Microsporidian Encephalitozoon cuniculi, a unicellular eukaryote with an unusual chromosomal dispersion of ribosomal genes and a LSU rRNA reduced to the universal core

Microsporidian Encephalitozoon cuniculi, a unicellular eukaryote with an unusual chromosomal dispersion of ribosomal genes and a LSU rRNA reduced to the universal core

Eric Peyretaillade, Corinne Biderre, Pierre Peyret, Francis Duffieux, Guy Méténier, ManoloGouy1, Bernard Michot2, Christian P. Vivarès*

Laboratoire de Protistologie Moléculaire et Cellulaire des Parasites Opportunistes, LBCP, UPESA CNRS 6023, Université Blaise Pascal, 24 Avenue des Landais, 63177 Aubière Cedex, France, 1Laboratoire de Biométrie, Génétique et Biologie des Populations, Université Claude Bernard, 43 Boulevard du 11 Novembre 1918, 69622 Villeurbanne Cedex, France and 2Laboratoire de Biologie Moléculaire Eucaryote du CNRS,Université Paul Sabatier, 118 Route de Narbonne, 31062 Toulouse Cedex, France

Received April 20, 1998; Revised and Accepted May 21, 1998

DDBJ/EMBL/GenBank accession nos AJ005581 and AJ005582

ABSTRACT

Microsporidia are eukaryotic parasites lacking mitochondria, the ribosomes of which present prokaryote-like features. In order to better understand the structural evolution of rRNA molecules in microsporidia, the 5S and rDNA genes were investigated in Encephalitozoon cuniculi. The genes are not in close proximity. Non-tandemly arranged rDNA units are on every one of the 11 chromosomes.

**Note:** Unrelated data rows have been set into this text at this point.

(** The fields of an ARP packet, in the order [etharp_raw] stores them. *)
Lemma arp_fields d h op hs hd ips ipd : length hs = 6%nat -> length hd = 6%nat -> is_u16 op ->
  load_list (store_list (h + 5) [4] (store_list (h + 4) [ETH_HWADDR_LEN] (store_list (h + 2) (put16 (PP_HTONS ETHTYPE_IP))
    (store_list h (put16 (PP_HTONS HWTYPE_ETHERNET)) (store_list (h + 24) (put32 ipd) (store_list (h + 14) (put32 ips)
    (store_list (h + 18) hd (store_list (h + 8) hs (store_list (h + 6) (put16 (lwip_htons op)) d))))))))) h 28 =
  arp_bytes op hs ips hd ipd.
Proof.
  intros H1 H2 Hop. unfold arp_bytes. rewrite <- put16_htons by assumption.
  assert (L16 : forall v, length (put16 v) = 2%nat) by reflexivity. assert (L32 : forall v, length (put32 v) = 4%nat) by reflexivity.
  assert (Hex : forall a l d0 n, n = Z.of_nat (length l) -> load_list (store_list a l d0) a n = l) by (intros; subst; apply load_store_exact).
  change 28 with (2 + (2 + (1 + (1 + (2 + (6 + (4 + (6 + 4)))))))). rewrite !load_app by lia.
  replace (h + 2 + 2) with (h + 4) by lia. replace (h + 4 + 1) with (h + 5) by lia. replace (h + 5 + 1) with (h + 6) by lia.
  replace (h + 6 + 2) with (h + 8) by lia. replace (h + 8 + 6) with (h + 14) by lia. replace (h + 14 + 4) with (h + 18) by lia.
  replace (h + 18 + 6) with (h + 24) by lia.
  change [0; 1; 8; 0; 6; 4] with (put16 (PP_HTONS HWTYPE_ETHERNET) ++ put16 (PP_HTONS ETHTYPE_IP) ++ [ETH_HWADDR_LEN] ++ [4]).
  rewrite <- !app_assoc.
  repeat match goal with |- load_list _ _ _ ++ _ = _ ++ _ => f_equal end;
    rewrite ?load_store_other by (rewrite ?L16, ?L32, ?H1, ?H2; cbn [length]; lia); apply Hex; rewrite ?L16, ?L32, ?H1, ?H2; reflexivity.
Qed.

Abbreviation raw := (etharp_raw NOASSERT custom_free_function tcpip_callback_ok linkoutput).

(** There is memory for the pbuf of an ARP packet. *)
Definition room_for_arp (m : pst) : bool :=
  match pbuf_alloc NOASSERT custom_free_function tcpip_callback_ok PBUF_LINK SIZEOF_ETHARP_HDR PBUF_RAM m with Ok (p, _) => negb (p =? 0) | _ => false end.

(** An ARP packet is sent if there is memory for it. *)
Lemma raw_sends (s : ast) bs n es ed hs ips hd ipd op : owns s.(pm).(mm) bs -> n <> 0 -> (s.(netifs) n).(hwaddr_len) = 6 ->
  length es = 6%nat -> length ed = 6%nat -> length hs = 6%nat -> length hd = 6%nat -> is_u16 op ->
  exists r s', raw n (Value es) (Value ed) (Value hs) ips (Value hd) ipd op s = Ok (r, s') /\ same_rest s s' /\
    owns s'.(pm).(mm) bs /\ Forall (untouched s.(pm) s'.(pm)) bs /\
    r = (if room_for_arp s.(pm) then ERR_OK else ERR_MEM) /\
    s'.(wire) = s.(wire) ++ (if room_for_arp s.(pm) then [(n, eth_header ed es ETHTYPE_ARP ++ arp_bytes op hs ips hd ipd)] else []).
Proof.
  intros Ho Hn Hhw Les Led Lhs Lhd Hop. unfold etharp_raw.
  rewrite bind_pb_assert by (now rewrite (proj2 (Z.eqb_neq _ _) Hn)).
  destruct (pbuf_alloc_ram_spec NOASSERT custom_free_function tcpip_callback_ok s.(pm) bs PBUF_LINK SIZEOF_ETHARP_HDR Ho) as (p & m1 & E & [Hd1 Hf1] & H);
    [unfold SIZEOF_ETHARP_HDR; lia|]. unfold alloc. rewrite (bind_packets _ _ _ _ _ E). unfold room_for_arp. rewrite E. clear E.
  destruct H as [[-> Ho1]|(Ho1 & Hs1 & _)].
  { change (0 =? 0) with true. cbv iota. eexists _, _. split; [reflexivity|]. split; [now repeat split|]. split; [exact Ho1|]. split; [|split; [reflexivity|]; cbn; now rewrite app_nil_r].
    apply Forall_forall. intros b Hb. split; [now apply Hf1|]. intros x _. cbn [pm with_field]. now rewrite Hd1. }
  change (u16 (SIZEOF_STRUCT_PBUF + layer_offset PBUF_LINK + SIZEOF_ETHARP_HDR)) with 58 in Ho1.
  change (p + SIZEOF_STRUCT_PBUF + layer_offset PBUF_LINK) with (p + 16 + 14) in Hs1.
  destruct (owns_fresh _ _ _ Ho1) as [Hp0 _]. cbn [b_addr] in Hp0. rewrite !(proj2 (Z.eqb_neq _ _) Hp0). cbn [negb]. set (s0 := s <| pm := m1 |>).
  unfold pbuf_at. rewrite bind_gets. change (structs (pm s0)) with (structs m1). rewrite Hs1. cbn [payload len]. rewrite bind_pb_assert by reflexivity. set (h := p + 16 + 14) in *.
  rewrite bind_store. unfold netif_at. rewrite bind_gets. change (netifs (with_data s0 _)) with (netifs s). rewrite Hhw, bind_pb_assert by reflexivity.
  rewrite copy_value, with_data_twice, data_with_data, copy_value, with_data_twice, data_with_data by assumption.
  do 6 (rewrite bind_store, with_data_twice, data_with_data). change (data (pm s0)) with (data m1). set (D := store_list (h + 5) _ _).
  pose proof (arp_fields m1.(data) h op hs hd ips ipd Lhs Lhd Hop) as HD. fold D in HD.
  assert (HD2 : forall x, ~ h <= x < h + 28 -> D x = m1.(data) x) by (intros x Hx; unfold D; rewrite !store_other by (cbn [length put16 put32]; lia); reflexivity).
  set (s1 := with_data s0 D). clearbody D.
  destruct (output_sends s1 n p [] (Value es) (Value ed) es ed ETHTYPE_ARP) as (s2 & E2 & R2 & W2 & M2 & (pl & ln & tl & S2) & O2 & D2);
    [|unfold is_u16, ETHTYPE_ARP; lia|now split|now split|exact Hhw|].
  { assert (Hsp : structs (pm s1) p = mkPbuf 0 h SIZEOF_ETHARP_HDR SIZEOF_ETHARP_HDR PBUF_RAM 0 1) by exact Hs1.
    pose proof fuel_pos. split; rewrite ?Hsp; cbn [type len tot_len payload]; unfold SIZEOF_ETHARP_HDR; try lia; auto; [|unfold SIZEOF_STRUCT_PBUF; change (LWIP_MEM_ALIGN_SIZE 16) with 16; unfold h; lia].
    cbn [chain]. now rewrite Hsp. }
  assert (Hsp2 : structs (pm s1) p = mkPbuf 0 h SIZEOF_ETHARP_HDR SIZEOF_ETHARP_HDR PBUF_RAM 0 1) by exact Hs1.
  rewrite Hsp2 in S2, D2. cbn [payload with_field] in S2, D2.
  rewrite (bind_ok _ _ _ _ _ E2). unfold stat. rewrite bind_modify. set (s3 := s2 <| astats := _ |>).
  destruct (free_sends s3 p 58 bs) as (m4 & E4 & O4 & U4); change (pm s3) with (pm s2) in *; rewrite ?S2; auto; [reflexivity|now rewrite M2|].
  rewrite (bind_ok _ _ _ _ _ E4). eexists _, _. split; [reflexivity|]. split; [exact R2|].
  cbn [pm with_field wire]. split; [exact O4|]. split.
  - apply Forall_forall. intros b Hb. rewrite Forall_forall in U4. apply (untouched_trans _ (pm s2)); [|now apply U4].
    pose proof (owns_other _ _ _ _ Ho1 Hb) as Hne. cbn [b_addr] in Hne. split; [rewrite O2 by assumption; now apply Hf1|].
    intros x Hx. pose proof (owns_outside _ _ _ _ _ Ho1 Hb Hx) as Hout. cbn [b_addr b_size] in Hout.
    rewrite D2, HD2 by (unfold h in *; lia). now rewrite Hd1.
  - split; [reflexivity|]. change (wire s3) with (wire s2). rewrite W2, content_single, Hsp2. cbn [payload len].
    change (data (pm s1)) with D. now rewrite <- HD.
Qed.

(** ** The packet that waits for an address *)

(** A copy of a packet, as [etharp_query] queues it, with its block. *)
Record waiting (m : pst) (p : Z) (bytes : list Z) : Prop := {
  wt_struct : m.(structs) p = mkPbuf 0 (p + 30) (Z.of_nat (length bytes)) (Z.of_nat (length bytes)) PBUF_RAM 0 1;
  wt_bytes : load_list m.(data) (p + 30) (Z.of_nat (length bytes)) = bytes;
  wt_small : Z.of_nat (length bytes) + 30 < 65536 }.
Definition waiting_blk (p : Z) (bytes : list Z) : blk := mkBlk Heap p (30 + Z.of_nat (length bytes)).

(** What the queue pointer of an entry stands for. *)
Definition holds (m : pst) (p : Z) (o : option (list Z)) : Prop :=
  match o with None => p = 0 | Some bytes => waiting m p bytes end.
Definition queue_blks (p : Z) (o : option (list Z)) : list blk :=
  match o with None => [] | Some bytes => [waiting_blk p bytes] end.

Lemma waiting_untouched m m' p bytes : waiting m p bytes -> untouched m m' (waiting_blk p bytes) -> waiting m' p bytes.
Proof.
  intros [H1 H2 H3] [U1 U2]. cbn [b_addr b_size waiting_blk] in *. split; [congruence| |assumption].
  rewrite (load_ext m.(data)); [assumption|]. intros x Hx. apply U2. lia.
Qed.

Lemma holds_untouched m m' p o : holds m p o -> Forall (untouched m m') (queue_blks p o) -> holds m' p o.
Proof. destruct o as [bytes|]; cbn; [|auto]. intros H HF. apply Forall_inv in HF. now apply (waiting_untouched m). Qed.

(** A packet that lies in blocks of [bs] and may be copied. *)
Record stored (m : pst) (bs : list blk) (p : Z) (l : list Z) : Prop := {
  so_chain : chain m.(structs) p l;
  so_nonempty : l <> [];
  so_lengths : lengths m.(structs) 0 l;
  so_pos : Forall (fun a => 0 < (m.(structs) a).(len)) l;
  so_small : total m.(structs) l + 30 < 65536;
  so_short : (length l <= loop_fuel)%nat;
  so_structs : Forall (fun a => In a (map b_addr bs)) l;
  so_payload : forall a x, In a l -> in_payload m.(structs) a x -> exists b, In b bs /\ b.(b_addr) <= x < b.(b_addr) + b.(b_size) }.

Lemma stored_struct m m' bs p l a : stored m bs p l -> Forall (untouched m m') bs -> In a l -> m'.(structs) a = m.(structs) a.
Proof.
  intros Hst HF Ha. pose proof (so_structs _ _ _ _ Hst) as Hin. rewrite Forall_forall in Hin, HF. specialize (Hin a Ha).
  apply in_map_iff in Hin. destruct Hin as (b & <- & Hb). now apply HF.
Qed.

Such a dispersion is also shown in two other Encephalitozoon species. Sequencing of the 5S rRNA coding region reveals a 120 nt long RNA which folds according to the eukaryotic consensus structural shape. In contrast, the LSU rRNA molecule is greatly reduced in length (2487 nt). This dramatic shortening is essentially due to truncation of divergent domains, most of them being removed. Most variable stems of the conserved core are also deleted, reducing the LSU rRNA to only those structural features preserved in all living cells. This suggests that the E.cuniculi LSU rRNA performs only the basic mechanisms of translation. LSU rRNA phylogenetic analysis with the BASEML program favours a relatively recent origin of the fast evolving microsporidian lineage. Therefore, the prokaryote-like ribosomal features, such as the absence of ITS2, may be derived rather than primitive characters.

INTRODUCTION

In contrast to prokaryotes, the four RNAs contained in the cytoplasmic ribosomes of eukaryotic cells result from transcription of two types of units which are generally not linked and occur in tandemly repeated clusters. The largest unit, termed the rDNA, is transcribed by RNA polymerase I as a single precursor in which the small subunit (SSU) rRNA, 5.8S rRNA and large subunit (LSU) rRNA are surrounded by spacer sequences. The second unit yields 5S rRNA after transcription by RNA polymerase III. Also, eukaryotes have larger ribosomes containing larger SSU and LSU rRNAs and more proteins than prokaryotes. Surprisingly, in microsporidia, unicellular eukaryotes lacking mitochondria and displaying obligate intracellular parasitic life cycles, the low sedimentation coefficients for ribosomes (70 S), ribosomal subunits (30 S and 50 S) and the SSU (16 S) and LSU (23 S) rRNAs bring them closer to prokaryotes than eukaryotes (1,2). Our current knowledge of rDNA sequences from microsporidia derive mainly from analysis of a segment extending from the 5[prime]-end of the SSU region to ~500 nt inside the LSU 5[prime]-region (3,4). The SSU rRNA sequence revealed a length of ~1300 nt, as against ~1600 in prokaryotes and 1800 in eukaryotes (3,5), and the secondary structure model has been established (5). The known microsporidian rDNA sequence, which encompasses the 5.8S region, displayed another striking feature. The internal transcribed spacer two (ITS2), separating the 5.8S from the 28S region in all eukaryotes, is absent and a covalent link joins the 5.8S with the 23S region, as in all prokaryotic species (6). To date, the phylum Microspora is the only eukaryotic group exhibiting such a prokaryote-like feature. It is thus tempting to deduce that microsporidia have retained some molecular features of the primitive eukaryotic translation apparatus. This seems to be supported by molecular phylogenies based on SSU rRNA and translation elongation factor genes, indicating that Microspora was one of the earliest of the eukaryotic lineages to diverge (3,7). However, other investigations on microsporidian gene sequences are required to test the `primitive ribosome' hypothesis.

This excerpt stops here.